ABOUT THIS TASK:
Repeat nothing but the lines below running from the one containing "Proof. unfold Auth_GetCallingUid." to the one containing "GetCallingBundle_spec : spec.". Keep both end lines.
(SUPPLIED INFORMATION)
(* ===== verification/SafetyProv.v ===== *)
(** * The service's operations keep the invariant: entry points

    The checks an entry point makes on its arguments are what the requests of the
    operation behind it need. *)
From S2P Require Import Prelude CppString Types State Utils Json BlockInfo World Adapters DmQuery Events DmMount.
From S2P Require Import DmPartition DmOptical SysfsReader Bootstrap Provider Paths Safety SafetyDm SafetyMount.
From S2P Require Import SafetyPart SafetyBoot.

Section safety.
Context {E St : Type} {EV : Env E} {PS : PathStore St} {PL : PathStoreLaws St} {JT : JsonText} {RL : Rely E}.
Context (PC_MANAGER : bool).
Notation M := (State (World E St)).
Notation spec := (@spec E St PS PL).

(** ** The caller *)
Lemma VerifyCallerPermission_spec p : spec (VerifyCallerPermission p) (fun _ => True).
Proof. unfold VerifyCallerPermission. spec_auto. Qed.
Lemma IsCallingSystemApp_spec : spec IsCallingSystemApp (fun _ => True).
Proof. unfold IsCallingSystemApp. spec_auto. Qed.
Lemma VerifyNativeCallerMatches_spec n u : spec (VerifyNativeCallerMatches n u) (fun _ => True).
Proof. unfold VerifyNativeCallerMatches. spec_auto. Qed.
Lemma Auth_GetCallingUid_spec : spec Auth_GetCallingUid (fun _ => True).
Proof. unfold Auth_GetCallingUid. spec_auto. Qed.
Lemma GetCallingBundle_spec : spec GetCallingBundleOrNativeProcessName (fun _ => True).
Proof. unfold GetCallingBundleOrNativeProcessName. spec_auto. Qed.
#[local] Hint Resolve VerifyCallerPermission_spec IsCallingSystemApp_spec VerifyNativeCallerMatches_spec Auth_GetCallingUid_spec
  GetCallingBundle_spec : spec.
Lemma GetCallingUserId_spec : spec GetCallingUserId (fun _ => True).
Proof. unfold GetCallingUserId. spec_auto. Qed.
Lemma auth_permission_spec p : spec (auth_permission p) (fun _ => True).
Proof. unfold auth_permission. spec_auto. Qed.
Lemma auth_manager_spec p : spec (auth_manager p) (fun _ => True).
Proof. unfold auth_manager, IsStorageManagerCaller. spec_auto. Qed.
Lemma auth_crypto_spec : spec auth_crypto (fun _ => True).
Proof. unfold auth_crypto. spec_auto. Qed.
#[local] Hint Resolve GetCallingUserId_spec auth_permission_spec auth_manager_spec auth_crypto_spec : spec.
Lemma guarded_spec {A} check (bad : Z -> A) k :
  spec check (fun _ => True) -> spec k (fun _ => True) -> spec (guarded check bad k) (fun _ => True).
Proof. intros. unfold guarded. eapply spec_bind; [eassumption|]. intros err _. by destruct (negb _); [apply spec_ret|]. Qed.
Lemma CheckAdminAuthorization_spec : spec CheckAdminAuthorization (fun _ => True).
Proof. unfold CheckAdminAuthorization. spec_auto. Qed.
Lemma exchange_busy_spec : spec exchange_busy (fun _ => True).
Proof. unfold exchange_busy. spec_auto. Qed.
#[local] Hint Resolve CheckAdminAuthorization_spec exchange_busy_spec : spec.
Lemma with_admin_auth_spec b op : spec op (fun _ => True) -> spec (with_admin_auth b op) (fun _ => True).
Proof. intros. unfold with_admin_auth. spec_auto. Qed.
Lemma mapped_error_spec e op : spec op (fun _ => True) -> spec (mapped_error e op) (fun _ => True).
Proof. intros. unfold mapped_error. spec_auto. Qed.
Lemma daemon_callback_spec op : spec op (fun _ => True) -> spec (daemon_callback op) (fun _ => True).
Proof.
  intros. unfold daemon_callback, BeginPendingStorageDaemonCallback, EndPendingStorageDaemonCallback, CheckStorageDaemonPermission.
  spec_auto.
Qed.
Lemma IsDataDisk_spec v : spec (IsDataDisk v) (fun _ => True).
Proof. unfold IsDataDisk. spec_auto. Qed.
Lemma IsDataDiskByDiskId_spec d : spec (IsDataDiskByDiskId d) (fun _ => True).
Proof. unfold IsDataDiskByDiskId. spec_auto. Qed.
#[local] Hint Resolve IsDataDisk_spec IsDataDiskByDiskId_spec : spec.

Ltac entry := repeat
  (lazymatch goal with
   | |- spec (guarded _ _ _) _ => apply guarded_spec; [eauto with spec|]
   | |- spec (daemon_callback _) _ => apply daemon_callback_spec
   | |- spec (with_admin_auth _ _) _ => apply with_admin_auth_spec
   | |- spec (mapped_error _ _) _ => apply mapped_error_spec
   | _ => spec_step
   end); learn.

(** ** The entry points *)
Lemma Provider_Mount_spec v p : spec (Provider_Mount v p) (fun _ => True).
Proof. unfold Provider_Mount. entry. Qed.
Lemma Provider_Unmount_spec v : spec (Provider_Unmount v) (fun _ => True).
Proof. unfold Provider_Unmount. entry. Qed.
Lemma Provider_Format_spec v f : spec (Provider_Format v f) (fun _ => True).
Proof. unfold Provider_Format. entry. Qed.
Lemma Provider_TryToFix_spec v : spec (Provider_TryToFix v) (fun _ => True).
Proof. unfold Provider_TryToFix. entry. Qed.
Lemma Provider_SetVolumeDescription_spec u d : spec (Provider_SetVolumeDescription u d) (fun _ => True).
Proof. unfold Provider_SetVolumeDescription. entry. Qed.
Lemma Provider_GetAllVolumes_spec : spec Provider_GetAllVolumes (fun _ => True).
Proof. unfold Provider_GetAllVolumes. entry. Qed.
Lemma Provider_GetVolumeByUuid_spec u : spec (Provider_GetVolumeByUuid u) (fun _ => True).
Proof. unfold Provider_GetVolumeByUuid. entry. Qed.
Lemma Provider_GetVolumeById_spec v : spec (Provider_GetVolumeById v) (fun _ => True).
Proof. unfold Provider_GetVolumeById. entry. Qed.
Lemma Provider_GetFreeSizeOfVolume_spec u : spec (Provider_GetFreeSizeOfVolume u) (fun _ => True).
Proof. unfold Provider_GetFreeSizeOfVolume. entry. Qed.
Lemma Provider_GetTotalSizeOfVolume_spec u : spec (Provider_GetTotalSizeOfVolume u) (fun _ => True).
Proof. unfold Provider_GetTotalSizeOfVolume. entry. Qed.
Lemma Provider_Partition_spec d : spec (Provider_Partition d) (fun _ => True).
Proof. unfold Provider_Partition. entry. apply Partition_spec. by bsimp. Qed.
Lemma Provider_GetAllDisks_spec : spec Provider_GetAllDisks (fun _ => True).
Proof. unfold Provider_GetAllDisks. entry. Qed.
Lemma Provider_GetDiskById_spec d : spec (Provider_GetDiskById d) (fun _ => True).
Proof. unfold Provider_GetDiskById. entry. Qed.
Lemma Provider_QueryUsbIsInUse_spec p : spec (Provider_QueryUsbIsInUse p) (fun _ => True).
Proof. unfold Provider_QueryUsbIsInUse. entry. Qed.
Lemma Provider_GetPartitionTable_spec d : spec (Provider_GetPartitionTable d) (fun _ => True).
Proof. unfold Provider_GetPartitionTable. entry. Qed.
Lemma Provider_CreatePartition_spec d p : spec (Provider_CreatePartition d p) (fun _ => True).
Proof. unfold Provider_CreatePartition. entry. apply CreatePartition_spec; bsimp; lia. Qed.
Lemma Provider_DeletePartition_spec d n : spec (Provider_DeletePartition d n) (fun _ => True).
Proof. unfold Provider_DeletePartition. entry. apply DeletePartition_spec; bsimp; [done|lia]. Qed.
Lemma Provider_FormatPartition_spec d n p : spec (Provider_FormatPartition d n p) (fun _ => True).
Proof. unfold Provider_FormatPartition. entry. apply FormatPartition_spec. by bsimp. Qed.
Lemma Provider_GetExternalDiskInfos_spec : spec Provider_GetExternalDiskInfos (fun _ => True).
Proof. unfold Provider_GetExternalDiskInfos. entry. Qed.
Lemma Provider_GetExternalVolumeInfos_spec : spec Provider_GetExternalVolumeInfos (fun _ => True).
Proof. unfold Provider_GetExternalVolumeInfos. entry. Qed.
Lemma Provider_Erase_spec v : spec (Provider_Erase v) (fun _ => True).
Proof. unfold Provider_Erase. entry. Qed.
Lemma Provider_Eject_spec d : spec (Provider_Eject d) (fun _ => True).
Proof. unfold Provider_Eject. entry. Qed.
Lemma Provider_CreateIsoImage_spec v p : spec (Provider_CreateIsoImage v p) (fun _ => True).
Proof. unfold Provider_CreateIsoImage. entry. Qed.
Lemma Provider_Burn_spec v o : spec (Provider_Burn v o) (fun _ => True).
Proof. unfold Provider_Burn. entry. apply Burn_spec. by bsimp. Qed.
Lemma Provider_GetVolumeOpProcess_spec v p : spec (Provider_GetVolumeOpProcess v p) (fun _ => True).
Proof. unfold Provider_GetVolumeOpProcess. entry. Qed.
Lemma Provider_BindBlockLoopDev_spec d o l : spec (Provider_BindBlockLoopDev PC_MANAGER d o l) (fun _ => True).
Proof. unfold Provider_BindBlockLoopDev. entry. Qed.
Lemma Provider_CreateDmCryptVolume_spec c l m : spec (Provider_CreateDmCryptVolume PC_MANAGER c l m) (fun _ => True).
Proof. unfold Provider_CreateDmCryptVolume. entry. Qed.
Lemma Provider_DestroyDmCryptVolume_spec m : spec (Provider_DestroyDmCryptVolume PC_MANAGER m) (fun _ => True).
Proof. unfold Provider_DestroyDmCryptVolume. entry. Qed.
Lemma Provider_UnbindBlockLoopDev_spec l : spec (Provider_UnbindBlockLoopDev PC_MANAGER l) (fun _ => True).
Proof. unfold Provider_UnbindBlockLoopDev. entry. Qed.
Lemma Provider_MountVolumeByPath_spec d p m : spec (Provider_MountVolumeByPath PC_MANAGER d p m) (fun _ => True).
Proof. unfold Provider_MountVolumeByPath. entry. Qed.
Lemma Provider_UmountVolumeByPath_spec d p : spec (Provider_UmountVolumeByPath PC_MANAGER d p) (fun _ => True).
Proof. unfold Provider_UmountVolumeByPath. entry. Qed.
Lemma Provider_OnBlockDiskUevent_spec r : spec (Provider_OnBlockDiskUevent r) (fun _ => True).
Proof. unfold Provider_OnBlockDiskUevent. entry. Qed.
Lemma Provider_ReportVolumeOpDiag_spec o : spec (Provider_ReportVolumeOpDiag o) (fun _ => True).
Proof. unfold Provider_ReportVolumeOpDiag. entry. Qed.
Lemma Provider_NotifyMtpMounted_spec i p d u f : spec (Provider_NotifyMtpMounted i p d u f) (fun _ => True).
Proof.
  unfold Provider_NotifyMtpMounted. entry. apply NotifyMtpMounted_spec, IsVolumeIdValid_plain. by bsimp.
Qed.
Lemma Provider_NotifyMtpUnmounted_spec i b : spec (Provider_NotifyMtpUnmounted i b) (fun _ => True).
Proof. unfold Provider_NotifyMtpUnmounted. entry. Qed.

(** ** Life cycle *)
Lemma OnStart_spec : spec OnStart (fun _ => True).
Proof. unfold OnStart, StartIdleMonitor. spec_auto. Qed.
Lemma OnStop_spec : spec OnStop (fun _ => True).
Proof. unfold OnStop, StopIdleMonitor. spec_auto. Qed.
Lemma CheckAndUnloadIfIdle_safe : spec CheckAndUnloadIfIdle (fun _ => True).
Proof. unfold CheckAndUnloadIfIdle. spec_auto. Qed.
End safety.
(End SUPPLIED INFORMATION)
TASK RESULT:
Proof. unfold Auth_GetCallingUid. spec_auto. Qed.
Lemma GetCallingBundle_spec : spec GetCallingBundleOrNativeProcessName (fun _ => True).
Proof. unfold GetCallingBundleOrNativeProcessName. spec_auto. Qed.
#[local] Hint Resolve VerifyCallerPermission_spec IsCallingSystemApp_spec VerifyNativeCallerMatches_spec Auth_GetCallingUid_spec
  GetCallingBundle_spec : spec.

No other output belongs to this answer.